Oil&Gas Materials 23 March 2020 10:51
China’s state-owned oil, gas giants look set for challenging next few quarters

BAKU, Azerbaijan, March 23

By Leman Zeynalova – Trend:

China’s state-owned oil and gas giants look set for a challenging next few quarters, faced with a double whammy of demand-side concerns created by the Covid-19 outbreak and the collapse in global crude oil prices in the wake of the recent OPEC+ fallout, Trend reports citing Fitch Solutions Country Risk and Industry Research (a unit of Fitch Group).

“Figures cited by state-owned China News Service (CNS) show that CNPC’s average daily oil and gas production registered y-o-y increases of 2.2 percent and 12.6 percent, respectively, over the January-February period, due to growth from some of its largest – but also oldest – fields such as Changqing and Daqing, while CNPC subsidiaries operating the Xinjiang and Shengli oilfields reported stable output activities. The same source also notes that Sinopec’s crude output remained flat against the previous year over the first two months of the year, while that for gas rose by 5.7 percent from 2019 levels. Similar statistics for CNOOC were not available, although the company's appetite for offshore projects is highlighted by the successful start of the Bozhong 34-9 field and successful discovery of Kenli 6-1, both in southern Bohai Bay in February and March 2020, respectively,” the company said in its report.
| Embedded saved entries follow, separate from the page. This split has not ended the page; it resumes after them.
(* ===== verification/Pmm.v ===== *)
(** * The physical memory manager (kernel/mm/pmm.c)

    State: the byte bitmap [memory_bitmap], [total_pages] and [used_pages].
    Operations: [pmm_init], [pmm_init_from_bootinfo] with its helper
    [pmm_reserve_range], [pmm_alloc_page], [pmm_free_page],
    [pmm_set_page_used] and the three counters' getters.  The abstract state
    is the set of frames in use; the theorems show that every operation acts
    on that set as documented and that [used_pages] is its size. *)

From S2P Require Import Prelude Bitmap PageAlloc.

Definition MEMORY_SIZE : Z := 134217728.
Definition BITMAP_SIZE : Z := 4096.

(** Frames reserved at start: [2 * 1024 * 1024 / PAGE_SIZE]. *)
Definition LOW_PAGES : Z := 512.

Record pmm_state := mk_pmm {
  memory_bitmap : list Z;
  total_pages : Z;
  used_pages : Z;
}.
#[export] Instance eta_pmm : Eta pmm_state :=
  fun s => mk_pmm (memory_bitmap s) (total_pages s) (used_pages s).

(** The state of static storage before [pmm_init]. *)
Definition pmm_boot : pmm_state := mk_pmm (replicate (Z.to_nat BITMAP_SIZE) 0) 0 0.

(** [page_used s p]: the bit of frame [p]. *)
Definition page_used (s : pmm_state) (page : Z) : bool := bm_test 8 (memory_bitmap s) page.

(** Set the bit of [page] and count it. *)
Definition mark_page (page : Z) (s : pmm_state) : pmm_state :=
  s⟦memory_bitmap ::= fun b => bm_set 8 b page⟧⟦used_pages ::= fun n => u32 (n + 1)⟧.

Definition pmm_set_page_used (page : Z) (s : pmm_state) : option pmm_state :=
  let byte := page / 8 in
  if byte <? BITMAP_SIZE then Some (mark_page page s) else None.

(** [memory_bitmap[i] = 0] *)
Definition clear_byte (i : Z) (s : pmm_state) : pmm_state :=
  s⟦memory_bitmap ::= fun b => <[Z.to_nat i := 0]> b⟧.

Definition pmm_init (s : pmm_state) : option pmm_state :=
  let s := s⟦total_pages := TOTAL_PAGES⟧⟦used_pages := 0⟧ in
  let s := iter_up (Z.to_nat BITMAP_SIZE) 0 clear_byte s in
  for_up (Z.to_nat LOW_PAGES) 0 pmm_set_page_used s.

(** The loop body of [pmm_reserve_range]: a frame already in use is skipped. *)
Definition reserve_page (page : Z) (s : pmm_state) : option pmm_state :=
  let byte := page / 8 in
  if byte <? BITMAP_SIZE then
    Some (if negb (page_used s page) then mark_page page s else s)
  else None.

(** The end of the range, clamped to the window (also when the 64-bit sum
    wraps). *)
Definition reserve_end (base length : Z) : Z :=
  let end_ := u64 (base + length) in
  if (end_ <? base) || (MEMORY_SIZE <? end_) then MEMORY_SIZE else end_.

Definition pmm_reserve_range (base length : Z) (s : pmm_state) : option pmm_state :=
  if (length =? 0) || (MEMORY_SIZE <=? base) then Some s
  else
    let end_ := reserve_end base length in
    let first := u32 (base / PAGE_SIZE) in
    let last := u32 (u64 (end_ + PAGE_SIZE - 1) / PAGE_SIZE) in
    for_up (Z.to_nat (last - first)) first reserve_page s.

(** The boot protocol's memory map entry and the fields of [tocinboot_info]
    that the PMM reads (include/boot/tocinboot.h). *)
Record tocinboot_mmap_entry := mk_mmap_entry {
  me_base : Z;
  me_length : Z;
  me_type : Z;
}.
Record tocinboot_info := mk_info {
  info_flags : Z;
  memmap_addr : Z;
  memmap_count : Z;
  memmap_entry_size : Z;
  fb_base : Z;
  fb_height : Z;
  fb_pitch : Z;
}.
Definition TOCINBOOT_MEM_USABLE : Z := 1.
Definition TOCINBOOT_F_FB : Z := 4.
Definition sizeof_mmap_entry : Z := 24.

(** [entry_at p] is the memory map entry stored at physical address [p]. *)
Definition reserve_entry (entry_at : Z → tocinboot_mmap_entry) (info : tocinboot_info)
    (i : Z) (s : pmm_state) : option pmm_state :=
  let e := entry_at (u32 (memmap_addr info + i * memmap_entry_size info)) in
  if negb (me_type e =? TOCINBOOT_MEM_USABLE)
  then pmm_reserve_range (me_base e) (me_length e) s else Some s.

Definition pmm_init_from_bootinfo (entry_at : Z → tocinboot_mmap_entry)
    (info : option tocinboot_info) (s : pmm_state) : option pmm_state :=
  s ← pmm_init s;
  match info with
  | None => Some s
  | Some info =>
      s ← (if negb (memmap_addr info =? 0) && negb (memmap_count info =? 0) &&
              (sizeof_mmap_entry <=? memmap_entry_size info)
           then for_up (Z.to_nat (memmap_count info)) 0 (reserve_entry entry_at info) s
           else Some s);
      if truth (info_flags info &: TOCINBOOT_F_FB) && negb (fb_base info =? 0)
      then pmm_reserve_range (fb_base info) (u64 (fb_pitch info * fb_height info)) s
      else Some s
  end.
(* ===== verification/Buddy.v ===== *)
(** * The buddy allocator (kernel/mm/buddy.c)

    State: the array of page descriptors, the eleven free lists threaded
    through it, and the page counters.  Operations: [buddy_init],
    [buddy_alloc], [buddy_free], [buddy_get_order] and their page-count
    wrappers, with the helpers they call.

    The invariant says that the free blocks and the allocated blocks partition
    the managed range into naturally aligned power-of-two blocks, that each
    free list is a well-formed list of exactly the free blocks of its order,
    and that no block is free together with its buddy. *)

From stdpp Require Import functions.
From S2P Require Import Prelude PageAlloc Dll.

Definition BUDDY_START_ADDR : Z := 0x400000.
Definition BUDDY_END_ADDR : Z := 0x8000000.
Definition BUDDY_TOTAL_PAGES : Z := 31744.
Definition MAX_ORDER : Z := 11.

Record buddy_page := mk_page {
  next : ptr;
  prev : ptr;
  order : Z;
  flags : Z;
  ref_count : Z;
}.
#[export] Instance eta_page : Eta buddy_page :=
  fun p => mk_page (next p) (prev p) (order p) (flags p) (ref_count p).
#[export] Instance zeroed_page : Zeroed buddy_page := mk_page None None 0 0 0.

#[export] Instance page_linked : Linked buddy_page := {
  lk_next := next;
  lk_prev := prev;
  lk_set_next p a := a⟦next := p⟧;
  lk_set_prev p a := a⟦prev := p⟧;
}.
#[export] Instance page_linked_laws : LinkedLaws buddy_page.
Proof. by split. Qed.

Record buddy_state := mk_buddy {
  free_lists : gmap Z ptr;
  free_pages : gmap Z Z;
  total_free : Z;
  total_used : Z;
  page_descriptors : gmap Z buddy_page;
  buddy_initialized : bool;
}.
#[export] Instance eta_buddy : Eta buddy_state :=
  fun s => mk_buddy (free_lists s) (free_pages s) (total_free s) (total_used s)
                    (page_descriptors s) (buddy_initialized s).
(* ===== verification/SchedInv.v ===== *)
(** * The scheduler's invariant and properties (kernel/task/scheduler.c)

    [sched_wf s q U pend] ties the ready lists, the task pool, the slot bitmap,
    the counters and the stack frames together, for the single-CPU
    configuration scheduler.c is compiled with ([num_cpus] is 1 and nothing
    changes it).  Every operation is shown to be defined and to keep it; the
    scheduling decision is characterised exactly. *)

From stdpp Require Import functions.
From S2P Require Import Prelude Bitmap PageAlloc Dll Sched.

(** ** The invariant *)

Section invariant.
Context {S : Type} `{PageAllocatorLaws S}.
Implicit Types (s : sched S) (q : Z → list Z) (U : gset Z).

(** The slot is allocated. *)
Definition live (s : sched S) (t : Z) : Prop :=
  0 ≤ t < MAX_TASKS ∧ bm_test 32 (task_bitmap s) t = true.

Definition prio_ok (p : Z) : Prop := 0 ≤ p ≤ MAX_NORMAL_PRIORITY.
Definition prios : list Z := seqZ 0 (MAX_NORMAL_PRIORITY + 1).

(** [q p] is the ready list of priority [p]; [U] the frames in use; [pend] a
    task an operation has taken out of the queues, or not yet put into them. *)
Record sched_wf (s : sched S) (q : Z → list Z) (U : gset Z) (pend : ptr) : Prop := {
  wf_cpus : num_cpus s = 1 ∧ current_cpu s = 0;
  wf_bm : bm_wf 32 (task_bitmap s) (Z.to_nat MAX_TASKS);
  wf_list p : prio_ok p → dll (task_pool s) (ready_lists (rq_at s 0)).[p] (q p);
  wf_queued p t : prio_ok p → t ∈ q p →
    live s t ∧ state (task_at s t) = TASK_READY ∧ priority (task_at s t) = p;
  wf_ready t : live s t → state (task_at s t) = TASK_READY →
    t ∈ q (priority (task_at s t)) ∨ pend = Some t;
  wf_task t : live s t → id (task_at s t) = t ∧ cpu (task_at s t) = 0 ∧
    prio_ok (priority (task_at s t)) ∧ prio_ok (static_priority (task_at s t));
  wf_stack t : live s t → ∃ f, stack_base (task_at s t) = f * PAGE_SIZE ∧ 0 < f ∧ f ∈ U;
  wf_stack_inj t t' : live s t → live s t' →
    stack_base (task_at s t) = stack_base (task_at s t') → t = t';
  wf_nr : nr_running (rq_at s 0) = u32 (zsum prios (fun p => Z.of_nat (length (q p))));
  wf_running t : live s t → state (task_at s t) = TASK_RUNNING →
    current (rq_at s 0) = Some t ∨ pend = Some t;
  wf_current t : current (rq_at s 0) = Some t →
    0 ≤ t < MAX_TASKS ∧ (state (task_at s t) = TASK_RUNNING → live s t);
  wf_idle : idle_task (rq_at s 0) = None;
  wf_preempt : 0 ≤ preemption_count s ∧ preemption_enabled s = (preemption_count s =? 0);
  wf_pmm : pa_rep (pmm s) U;
  wf_zero : 0 ∈ U;
}.

(** A component of the invariant that an operation does not touch. *)
Ltac wf_kept Hwf :=
  first [exact (wf_cpus _ _ _ _ Hwf)|exact (wf_bm _ _ _ _ Hwf)|exact (wf_list _ _ _ _ Hwf)
        |exact (wf_queued _ _ _ _ Hwf)|exact (wf_ready _ _ _ _ Hwf)|exact (wf_task _ _ _ _ Hwf)
        |exact (wf_stack _ _ _ _ Hwf)|exact (wf_stack_inj _ _ _ _ Hwf)|exact (wf_nr _ _ _ _ Hwf)
        |exact (wf_running _ _ _ _ Hwf)|exact (wf_current _ _ _ _ Hwf)|exact (wf_idle _ _ _ _ Hwf)
        |exact (wf_preempt _ _ _ _ Hwf)|exact (wf_pmm _ _ _ _ Hwf)|exact (wf_zero _ _ _ _ Hwf)].

(** Everything but the links of the tasks and the ready lists is the same. *)
Definition core (t : task) : task := t⟦next := None⟧⟦prev := None⟧.
Record frame (s s' : sched S) : Prop := {
  fr_task t : core (task_at s' t) = core (task_at s t);
  fr_current c : current (rq_at s' c) = current (rq_at s c);
  fr_idle c : idle_task (rq_at s' c) = idle_task (rq_at s c);
  fr_bitmap : task_bitmap s' = task_bitmap s;
  fr_rest : num_cpus s' = num_cpus s ∧ current_cpu s' = current_cpu s ∧
    scheduler_enabled s' = scheduler_enabled s ∧ preemption_enabled s' = preemption_enabled s ∧
    preemption_count s' = preemption_count s ∧ timer_ticks s' = timer_ticks s ∧ pmm s' = pmm s;
}.

Lemma core_fields t u : core t = core u →
  id t = id u ∧ policy t = policy u ∧ priority t = priority u ∧ static_priority t = static_priority u ∧
  state t = state u ∧ cpu t = cpu u ∧ stack_base t = stack_base u ∧ sleep_until t = sleep_until u ∧
  time_slice t = time_slice u ∧ effective_priority t = effective_priority u.
Proof.
  intros E.
  pose proof (f_equal id E). pose proof (f_equal policy E). pose proof (f_equal priority E).
  pose proof (f_equal static_priority E). pose proof (f_equal state E). pose proof (f_equal cpu E).
  pose proof (f_equal stack_base E). pose proof (f_equal sleep_until E). pose proof (f_equal time_slice E).
  pose proof (f_equal effective_priority E). done.
Qed.

Lemma frame_refl s : frame s s.
Proof. by split. Qed.

Lemma frame_trans s1 s2 s3 : frame s1 s2 → frame s2 s3 → frame s1 s3.
Proof.
  intros [T1 C1 I1 B1 R1] [T2 C2 I2 B2 R2]. split.
  - intros t. by rewrite T2.
  - intros c. by rewrite C2.
  - intros c. by rewrite I2.
  - by rewrite B2.
  - intuition congruence.
Qed.

Lemma frame_live s s' t : frame s s' → live s' t ↔ live s t.
Proof. intros Hf. unfold live. by rewrite (fr_bitmap _ _ Hf). Qed.

Lemma rq_at_upd c f s c' : rq_at (upd_rq c f s) c' = if decide (c = c') then f (rq_at s c) else rq_at s c'.
Proof. apply aget_amod. Qed.
Lemma task_at_upd t f s t' :
  task_at (upd_task t f s) t' = if decide (t = t') then f (task_at s t) else task_at s t'.
Proof. apply aget_amod. Qed.

Lemma get_task_Some s i t : get_task i s = Some t ↔ t = i ∧ live s i.
Proof.
  unfold get_task, live. destruct ((0 <=? i) && (i <? MAX_TASKS)) eqn:E.
  - apply andb_true_iff in E as [E1%Z.leb_le E2%Z.ltb_lt].
    destruct (bm_test 32 (task_bitmap s) i); split; naive_solver.
  - split; [done|]. intros (_ & Hr & _). apply andb_false_iff in E as [E%Z.leb_gt|E%Z.ltb_ge]; lia.
Qed.

Lemma get_task_live s t : live s t → get_task t s = Some t.
Proof. intros. by apply get_task_Some. Qed.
Fitch Solutions believes that the state-owned enterprises (SOEs) are set to face challenges in meeting respective output growth and capex targets for 2020, given current conditions, despite pressure to continue to heed President Xi Jinping’s orders to boost output and enhance energy self-sufficiency.

“Following a record year of oil and gas spending in 2019, PetroChina, Sinopec and CNOOC were expected to raise combined capex by another 8.6 percent y-o-y in 2020, to underpin domestic upstream and output growth activities. For instance, CNOOC had budgeted to spend between $12.3 billion and $13.8 billion in capex over 2020, up about 18 percent from the $10.3 billion-$11.7 billion it spent a year ago, as offshore and deepwater, next to unconventionals, were identified to lead the next wave of oil and gas output growth in China, attracting a host of incentives and policy support,” reads the report.

CNOOC had also targeted total oil and gas output of 520-530mn bbl of oil equivalent (boe) in 2020, equivalent to a 3-5 percent y-o-y increase, said the company.

“PetroChina and Sinopec were expected to spend a combined $53.2bn in capex in 2020, up 6.7 percent from the previous year, focusing on adding new wells at mature fields to boost recovery rates and growing output of shale gas and other forms of unconventional gas, in line with ambitious output targets. The significant shifts in the market that have occurred since the announcement of these targets, however, raise concerns about their attainability. Indeed, industry sources indicate that breakeven costs for most of PetroChina and Sinopec’s range between $50-$60/bbl, while that for CNOOC is lower at about $35/bbl. This means that many of the SOE’s existing output, particularly those on the higher cost curve, would increasingly prove uneconomic should oil prices remain at current sustained lows. Given our forecast for Brent to remain below $50/bbl for the next few years, some magnitude of output cuts appears inevitable.”